Heavy alcohol consumption damages bone through multiple pathways. It directly suppresses the cells responsible for building new bone (osteoblasts) while leaving the cells that break bone down largely unaffected. In animal studies, this imbalance reduced new bone wall thickness by 52% compared to controls. Alcohol also disrupts calcium metabolism by lowering activated vitamin D levels, which means less calcium gets absorbed from food. On top of that, it alters hormone levels: in men, it lowers testosterone; in women, it shifts hormone balance in ways that can accelerate bone loss.

Smoking accelerates bone loss through similar hormonal disruptions and reduced blood supply to bone tissue. Quitting smoking and moderating alcohol intake are two of the most impactful lifestyle changes you can make for bone health, particularly because their effects compound over years.

Medications That Can Cause Bone Loss

Glucocorticoids (commonly prescribed for asthma, autoimmune conditions, and inflammatory diseases) are the best-known culprits, but they’re far from the only ones. Proton pump inhibitors used for acid reflux, certain antidepressants, anti-seizure medications, some diabetes drugs, hormone-blocking cancer treatments, and long-term blood thinners all have documented effects on bone density. If you take any of these regularly, bone density monitoring becomes more important, and your provider may recommend protective measures earlier than they otherwise would.

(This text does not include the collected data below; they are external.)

(** C2.  On a platform identifier other than 'darwin', 'win32' and 'linux'
    the resolver returns false at once: the trace is left as it was, so no
    spawn call is made. *)
Theorem unknown_platform_no_spawn (h : host) (targetDir : string) (tr : trace) :
  platform h <> "darwin" ->
  platform h <> "win32" ->
  platform h <> "linux" ->
  Cascade.openSystemTerminal h targetDir tr = Returns false tr /\
  spawn_count (trace_of (Cascade.openSystemTerminal h targetDir tr)) =
    spawn_count tr.
Proof.
  intros Hd Hw Hl.
  assert (E : Cascade.openSystemTerminal h targetDir tr = Returns false tr).
  { unfold Cascade.openSystemTerminal.
    apply String.eqb_neq in Hd, Hw, Hl. rewrite Hd, Hw, Hl. reflexivity. }
  rewrite E. split; reflexivity.
Qed.

Lemma unknown_platform_no_spawn_witness :
  Cascade.openSystemTerminal (example_host "freebsd" (always starts))
    "/home/me" [] = Returns false [] /\
  spawn_count
    (trace_of (Cascade.openSystemTerminal (example_host "freebsd" (always starts))
                 "/home/me" [])) = spawn_count [].
Proof.
  apply (unknown_platform_no_spawn (example_host "freebsd" (always starts)));
    discriminate.
Defined.

(** ** The command callbacks *)

Lemma cascade_activate_no_context (h : host) (resource : option Uri) (tr : trace) :
  fileUri h resource = None ->
  Cascade.activate h resource tr =
    Returns tt (tr ++ [ShowErrorMessage "No file selected to open in terminal."]).
Proof. intros E. unfold Cascade.activate. rewrite E. reflexivity. Qed.

Lemma cascade_activate_run
  (h : host) (resource : option Uri) (u : Uri) (tr : trace) :
  fileUri h resource = Some u ->
  forall (ok : bool) (tr1 : trace),
    Cascade.openSystemTerminal h (dirname h (fsPath u)) tr = Returns ok tr1 ->
    Cascade.activate h resource tr =
      Returns tt
        (tr1 ++ if ok then [] else fallback_effects (dirname h (fsPath u))).
Proof.
  intros E ok tr1 Hrun. unfold Cascade.activate. rewrite E.
  unfold bind. rewrite Hrun. destruct ok; simpl.
  - unfold ret. rewrite app_nil_r. reflexivity.
  - unfold Cascade.openIntegratedTerminal, bind, emit, fallback_effects.
    rewrite <- !app_assoc. reflexivity.
Qed.

Lemma minimal_activate_no_context (h : host) (resource : option Uri) (tr : trace) :
  fileUri h resource = None ->
  Minimal.activate h resource tr =
    Returns tt (tr ++ [ShowErrorMessage "No file selected."]).
Proof. intros E. unfold Minimal.activate. rewrite E. reflexivity. Qed.

Lemma minimal_activate_run
  (h : host) (resource : option Uri) (u : Uri) (tr : trace) :
  fileUri h resource = Some u ->
  exists ext,
    spawn_calls ext =
      [("alacritty", ["--working-directory"; dirname h (fsPath u)])] /\
    quiet_extension 200 tr (tr ++ ext) ext /\
    Minimal.activate h resource tr =
      Returns tt
        (tr ++ ext ++
           match attempt_outcome 200 h (spawn_count tr)
                   ("alacritty", ["--working-directory"; dirname h (fsPath u)])
           with
           | Succeeded => []
           | _ => [ShowErrorMessage "Failed to open Alacritty (is it installed?)."]
           end).
Proof.
  intros E. unfold Minimal.activate, Minimal.openAlacrittyTmux. rewrite E.
  set (args := ["--working-directory"; dirname h (fsPath u)]).
  destruct (launch_run 200 h "alacritty" args tr) as (ext & Hrun & Hcalls & Hq).
  exists ext. split; [exact Hcalls | split; [exact Hq|]].
  unfold try_await. rewrite Hrun.
  unfold attempt_outcome, outcome_of. cbn [fst snd].
  pose proof (settle_decided 200 (spawn h (spawn_count tr) "alacritty" args))
    as Hdec.
  destruct (promise (settle 200 (spawn h (spawn_count tr) "alacritty" args)));
    [congruence | |].
  - unfold ret. rewrite app_nil_r. reflexivity.
  - unfold emit. rewrite app_assoc. reflexivity.
Qed.

(** ** Strings with double quotes *)

Lemma append_empty_r (s : string) : (s ++ EmptyString)%string = s.
Proof. induction s as [|c s IH]; simpl; [reflexivity | rewrite IH; reflexivity]. Qed.

Lemma contains_self (s : string) : contains s s.
Proof. exists EmptyString, EmptyString. simpl. rewrite append_empty_r. reflexivity. Qed.

Lemma until_dquote_app (pre rest : string) :
  has_dquote pre = false ->
  until_dquote (pre ++ dquote ++ rest)%string = Some (pre, rest).
Proof.
  induction pre as [|c pre IH]; simpl in *; intros H; [reflexivity|].
  apply orb_false_elim in H. destruct H as [Hc Hpre].
  rewrite Hc, (IH Hpre). reflexivity.
Qed.

Lemma until_dquote_word (s word rest : string) :
  until_dquote s = Some (word, rest) -> has_dquote word = false.
Proof.
  revert word rest. induction s as [|c s IH]; simpl; intros word rest H.
  - discriminate.
  - destruct (Ascii.eqb c "034"%char) eqn:Hc.
    + injection H as <- _. reflexivity.
    + destruct (until_dquote s) as [[w r]|]; [|discriminate].
      injection H as <- _. simpl. rewrite Hc. exact (IH w r eq_refl).
Qed.

(** The quoted region never holds a double quote. *)
Lemma quoted_region_no_dquote (s word : string) :
  quoted_region s = Some word -> has_dquote word = false.
Proof.
  unfold quoted_region. intros H.
  destruct (until_dquote s) as [[w1 r1]|]; [|discriminate].
  destruct (until_dquote r1) as [[w2 r2]|] eqn:E; [|discriminate].
  injection H as <-. exact (until_dquote_word r1 w2 r2 E).
Qed.

(** A directory without a double quote is what the quotes delimit. *)
Lemma quoted_region_interpolated (pre dir post : string) :
  has_dquote pre = false ->
  has_dquote dir = false ->
  quoted_region (pre ++ dquote ++ dir ++ dquote ++ post)%string = Some dir.
Proof.
  intros Hpre Hdir. unfold quoted_region.
  rewrite (until_dquote_app pre _ Hpre), (until_dquote_app dir _ Hdir).
  reflexivity.
Qed.

(** The inline commands are the directory between two double quotes, with a
    fixed text before and after. *)
Lemma inline_command_shape (plt cmd dir s : string) :
  In (plt, cmd) shell_candidates ->
  inline_command plt cmd dir = Some s ->
  exists pre post,
    has_dquote pre = false /\
    s = (pre ++ dquote ++ dir ++ dquote ++ post)%string.
Proof.
  unfold inline_command. rewrite probe_sequence_table.
  intros Hin.
  repeat (destruct Hin as [Hin|Hin];
          [injection Hin as <- <-; cbn; intros H; injection H as <-|]).
  - exists "cd ", "; exec bash". split; reflexivity.
  - exists "bash -c 'cd ", "; exec bash'". split; reflexivity.
  - exists "bash -lc 'cd ", "; exec bash'". split; reflexivity.
  - exists "cd /d ", EmptyString. split; reflexivity.
  - destruct Hin.
Qed.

Understanding Your Bone Density Score

A bone density scan produces a T-score that compares your bones to those of a healthy 30-year-old. A score of -1 or higher is considered healthy. Between -1 and -2.5 indicates osteopenia, a milder form of bone loss that signals it’s time to act. A score of -2.5 or lower meets the diagnostic threshold for osteoporosis. Each 1-point drop in T-score increases fracture risk by 1.5 to 2 times, so the difference between -1 and -3 is substantial.

Where you fall on this scale shapes the conversation about treatment. Someone with mild osteopenia may do well with exercise, nutrition, and lifestyle changes alone. Someone with a T-score below -2.5, or anyone who has already had a fragility fracture, typically benefits from adding medication. The goal isn’t just a better number on a scan. It’s fewer broken bones over the next decade.